La bibliothèque libre.
Le texte de cette page a été corrigé et est conforme au fac-similé.

Heyward avait suivi avec la plus vive attention tous les mouvements de l’ours supposé. D’abord il fit asseoir Alice sur une caisse, et dès qu’il vit son ennemi étroitement serré entre les bras du chasseur, de manière à n’avoir l’usage ni des bras ni des mains, il saisit une courroie qui avait servi à lier quelque paquet, et se précipitant sur Magua, il lui en entoura vingt fois les bras, les jambes et les cuisses, et le mit dans l’impossibilité de faire un seul mouvement. Quand le formidable Huron eut été ainsi complètement garrotté, Œil-de-Faucon le laissa tomber par terre où il resta étendu sur le dos.

Pendant cette attaque aussi subite qu’extraordinaire, Magua avait résisté de toutes ses forces, quoiqu’il eût bientôt reconnu que son ennemi était plus vigoureux que lui, mais il n’avait pas laissé échapper une seule exclamation. Ce ne fut que lorsque le chasseur, pour lui faciliter l’explication de cette conduite, eut exposé à ses regards sa propre tête au lieu de celle de l’ours, que le Huron ne put retenir un cri de surprise.

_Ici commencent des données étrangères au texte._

(** * LED detector node: capture state machine, region cropping, processing

    Shallow embedding of [LEDDetectorNode]
    (packages/led_detection/src/led_detector_node.py).

    Modelling conventions.
    - Python floats (time stamps, [capture_time], normalized crop bounds) are
      idealised as exact rationals [Q]; [np.floor]/[np.ceil] followed by
      [int()] are [Qfloor]/[Qceiling].
    - A numpy array is its shape together with its indexing function.
    - Every method may raise: methods run in a state-and-exception monad over
      the attributes of [self].  The state reached when an exception
      propagates out of a method is kept, as it is in Python.
    - [LEDDetector] (led_detection/LED_detector.py) is imported by the node
      but its code is not part of the sources at hand: it is an interface,
      and every theorem about the node is stated for an arbitrary instance.
    - A [CompressedImage] is a message whose image decodes;
      [camera_callback] is the callback on such messages.  The callback on
      an arbitrary message, whose decoding may raise, is
      [camera_callback_raw]; the two agree on messages that decode.
    - OpenCV drawing, logging, the wall clock ([t_init], [tic]) and the
      debug image publishers do not influence any attribute modelled here
      and are left out. *)

From Stdlib Require Import ZArith QArith Qround List Ascii String Bool Lia Lqa.
Import ListNotations.

Set Implicit Arguments.

Local Open Scope Z_scope.

(** ** Exceptions and results *)

Inductive exn : Set :=
| IndexError
| ValueError
| ZeroDivisionError
| ConfigurationError
| InputError.

Inductive result (A : Type) : Type :=
| Ok (a : A)
| Raise (e : exn).

Arguments Ok {A} a.
Arguments Raise {A} e.

Definition result_bind {A B} (r : result A) (k : A -> result B) : result B :=
  match r with
  | Ok a => k a
  | Raise e => Raise e
  end.

(** ** Rational comparisons as executed by [<] and [>] *)

Definition Qltb (x y : Q) : bool := negb (Qle_bool y x).

(** ** numpy arrays *)

Record ndarray2 : Type := {
  shape2 : nat * nat;
  at2 : nat -> nat -> Z
}.

Record ndarray3 : Type := {
  shape3 : nat * nat * nat;
  at3 : nat -> nat -> nat -> Z
}.

(** [255 - rgb] on an array of unsigned 8-bit samples. *)
Definition invert_uint8 (a : ndarray2) : ndarray2 :=
  {| shape2 := shape2 a;
     at2 := fun i j => (255 - at2 a i j) mod 256 |}.

(** Index adjustment of a slice [start:stop] with step 1 on an axis of
    length [len]: a negative index counts from the end, and indices beyond
    either end are clamped. *)
Definition adjust_index (len i : Z) : Z :=
  if i <? 0 then Z.max 0 (i + len) else Z.min i len.

(** First selected index and number of selected indices of [start:stop]. *)
Definition slice_indices (len : nat) (start stop : Z) : nat * nat :=
  let a := adjust_index (Z.of_nat len) start in
  let b := adjust_index (Z.of_nat len) stop in
  (Z.to_nat a, Z.to_nat (b - a)).

(** [images[h_start:h_end, w_start:w_end, :]] *)
Definition slice3 (images : ndarray3) (h_start h_end w_start w_end : Z)
  : ndarray3 :=
  let '(height, width, depth) := shape3 images in
  let '(r0, rows) := slice_indices height h_start h_end in
  let '(c0, cols) := slice_indices width w_start w_end in
  {| shape3 := (rows, cols, depth);
     at3 := fun i j k => at3 images (r0 + i)%nat (c0 + j)%nat k |}.

(** ** Region cropping *)

(** A normalized box [[h0, h1], [w0, w1]]. *)
Definition crop_norm : Set := ((Q * Q) * (Q * Q))%type.

Definition crop_h_start (height : nat) (c : crop_norm) : Z :=
  Qfloor (inject_Z (Z.of_nat height) * fst (fst c)).
Definition crop_h_end (height : nat) (c : crop_norm) : Z :=
  Qceiling (inject_Z (Z.of_nat height) * snd (fst c)).
Definition crop_w_start (width : nat) (c : crop_norm) : Z :=
  Qfloor (inject_Z (Z.of_nat width) * fst (snd c)).
Definition crop_w_end (width : nat) (c : crop_norm) : Z :=
  Qceiling (inject_Z (Z.of_nat width) * snd (snd c)).

Definition crop_image (images : ndarray3) (c : crop_norm) : result ndarray3 :=
  let '(height, width, _) := shape3 images in
  let h_start := crop_h_start height c in
  let h_end := crop_h_end height c in
  let w_start := crop_w_start width c in
  let w_end := crop_w_end width c in
  let image_cropped := slice3 images h_start h_end w_start w_end in
  Ok image_cropped.

(** ** Messages *)

Module duckietown_msgs.

(** [SignalsDetection]: one symbol per observed side; a field left unset in
    Python is [None]. *)
Record SignalsDetection : Type := {
  front : option string;
  right : option string;
  left : option string;
  traffic_light_state : option string
}.

End duckietown_msgs.

(** A camera message: the header stamp in seconds ([stamp.to_sec()]) and the
    decoded single-channel image
    ([cv2.cvtColor(numpy_from_ros_compressed(msg), COLOR_BGRA2GRAY)]). *)
Record CompressedImage : Type := {
  stamp : Q;
  gray : ndarray2
}.

(** ** Configuration: the entries of [self.parameters] read by the node *)

Record CropParams : Set := {
  cropNormalizedRight : crop_norm;
  cropNormalizedFront : crop_norm;
  cropNormalizedTL : crop_norm
}.

Record Parameters : Set := {
  capture_time : Q;
  DTOL : Q;
  verbose : Z;
  crop_params : CropParams
}.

— Ah ! vous avez donc retrouvé votre langue ? dit Œil-de-Faucon fort tranquillement ; c’est bon à savoir ; il n’y a plus qu’une petite précaution à prendre pour que vous ne puissiez pas vous en servir contre nous.

Comme il n’y avait pas de temps à perdre, le chasseur se mit sur-le-champ à bâillonner son ennemi, et après cette opération le redoutable Indien n’était plus à craindre.

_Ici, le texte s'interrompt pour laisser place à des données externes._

(** * ComplianceEngine: the rule evaluation engine of the compliance hub

    A shallow embedding of [server/src/utils/ComplianceEngine.ts] together
    with the part of the [EnforcementRule] schema the engine reads, and the
    properties of the engine that the specification states.

    JavaScript numbers are IEEE 754 binary64 values, and so are Rocq's
    primitive floats: the fees, amounts and thresholds of the engine are
    [float]s, and the engine's arithmetic and comparisons on them are the
    primitive ones.  Only the hours of the solicitation window, which are
    integers or [NaN], are kept as integers. *)

From Stdlib Require Import Bool List ZArith Lia.
From Stdlib Require Import Ascii String.
From Stdlib Require Import Floats.
Import ListNotations.

(* A decimal literal denotes the nearest binary64 value, as it does in
   JavaScript. *)
Set Warnings "-inexact-float".

Local Open Scope string_scope.
Local Open Scope list_scope.

(** ** JavaScript numbers *)

Module Js.

(** [!x] on a number: [0], [-0] and [NaN] are falsy. *)
Definition falsyNumber (x : float) : bool :=
  PrimFloat.is_zero x || PrimFloat.is_nan x.

(** [x > y]. *)
Definition gt (x y : float) : bool := PrimFloat.ltb y x.

(** [Math.min(a, b)]: [NaN] if either argument is, and [-0] below [+0]. *)
Definition min (a b : float) : float :=
  if PrimFloat.is_nan a || PrimFloat.is_nan b then PrimFloat.nan
  else if PrimFloat.ltb a b then a
  else if PrimFloat.ltb b a then b
  else if PrimFloat.get_sign a then a else b.

(** [Math.max(a, b)]: [NaN] if either argument is, and [+0] above [-0]. *)
Definition max (a b : float) : float :=
  if PrimFloat.is_nan a || PrimFloat.is_nan b then PrimFloat.nan
  else if PrimFloat.ltb a b then b
  else if PrimFloat.ltb b a then a
  else if PrimFloat.get_sign a then b else a.

(** [Number.isFinite(x)]. *)
Definition isFinite (x : float) : bool := PrimFloat.is_finite x.

(** An optional boolean used as a condition: only [true] is truthy. *)
Definition truthyBool (x : option bool) : bool :=
  match x with
  | Some true => true
  | _ => false
  end.

(** *** Strings

    Strings are byte strings here; the case conversions act on the ASCII
    letters and leave every other byte as it is. *)

Definition upperAscii (c : ascii) : ascii :=
  let n := nat_of_ascii c in
  if (97 <=? n)%nat && (n <=? 122)%nat then ascii_of_nat (n - 32) else c.

Definition lowerAscii (c : ascii) : ascii :=
  let n := nat_of_ascii c in
  if (65 <=? n)%nat && (n <=? 90)%nat then ascii_of_nat (n + 32) else c.

Fixpoint mapString (f : ascii -> ascii) (s : string) : string :=
  match s with
  | EmptyString => EmptyString
  | String c rest => String (f c) (mapString f rest)
  end.

Definition toUpperCase : string -> string := mapString upperAscii.
Definition toLowerCase : string -> string := mapString lowerAscii.

(** [s.startsWith(p)]. *)
Fixpoint startsWith (p s : string) : bool :=
  match p, s with
  | EmptyString, _ => true
  | String a p', String b s' => Ascii.eqb a b && startsWith p' s'
  | String _ _, EmptyString => false
  end.

(** [s.includes(sub)]. *)
Fixpoint includes (s sub : string) : bool :=
  startsWith sub s ||
  match s with
  | EmptyString => false
  | String _ rest => includes rest sub
  end.

(** The rest of [s] after its first [n] characters. *)
Fixpoint drop (n : nat) (s : string) : string :=
  match n, s with
  | O, _ => s
  | S n', String _ rest => drop n' rest
  | S _, EmptyString => EmptyString
  end.

(** [s.replace(pat, by)] with a string pattern: the first occurrence only. *)
Fixpoint replace (s pat by_ : string) : string :=
  if startsWith pat s then by_ ++ drop (String.length pat) s
  else match s with
       | EmptyString => EmptyString
       | String c rest => String c (replace rest pat by_)
       end.

(** [s.split(sep)[0]] for a one-character separator. *)
Fixpoint splitHead (sep : ascii) (s : string) : string :=
  match s with
  | EmptyString => EmptyString
  | String c rest =>
      if Ascii.eqb c sep then EmptyString else String c (splitHead sep rest)
  end.

(** [xs.join(sep)]. *)
Definition join (sep : string) (xs : list string) : string :=
  String.concat sep xs.

(** [xs.includes(x)] on an array of strings. *)
Definition arrayIncludes (xs : list string) (x : string) : bool :=
  existsb (String.eqb x) xs.

(** *** [parseInt(s)] with no radix

    The value is an integer or [NaN]; [None] stands for [NaN].  The engine
    only compares the result with an hour of the day, and rounding a large
    integer to a float does not change how it compares with a small one. *)

Definition isWhite (c : ascii) : bool :=
  let n := nat_of_ascii c in
  ((9 <=? n)%nat && (n <=? 13)%nat) || (n =? 32)%nat.

Fixpoint trimStart (s : string) : string :=
  match s with
  | String c rest => if isWhite c then trimStart rest else s
  | EmptyString => EmptyString
  end.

— Mais comment le coquin est-il entré ici ? demanda-t-il ensuite au major. Personne n’a passé dans l’autre appartement depuis que vous m’avez quitté.

Heyward lui montra la porte par où le sauvage était arrivé, et les obstacles qui les exposaient à perdre beaucoup de temps s’ils voulaient y passer eux-mêmes.

— Puisque nous n’avons pas à choisir, dit le chasseur, il faudra bien sortir par l’autre et tâcher de gagner le bois. — Allons, prenez la jeune dame par-dessous le bras.

— Impossible ! Voyez, elle nous voit, elle nous entend ; mais la terreur lui a ôté l’usage de ses membres ; elle ne peut se soutenir.

— Partez, mon digne ami, sauvez-vous, et abandonnez-moi à mon destin.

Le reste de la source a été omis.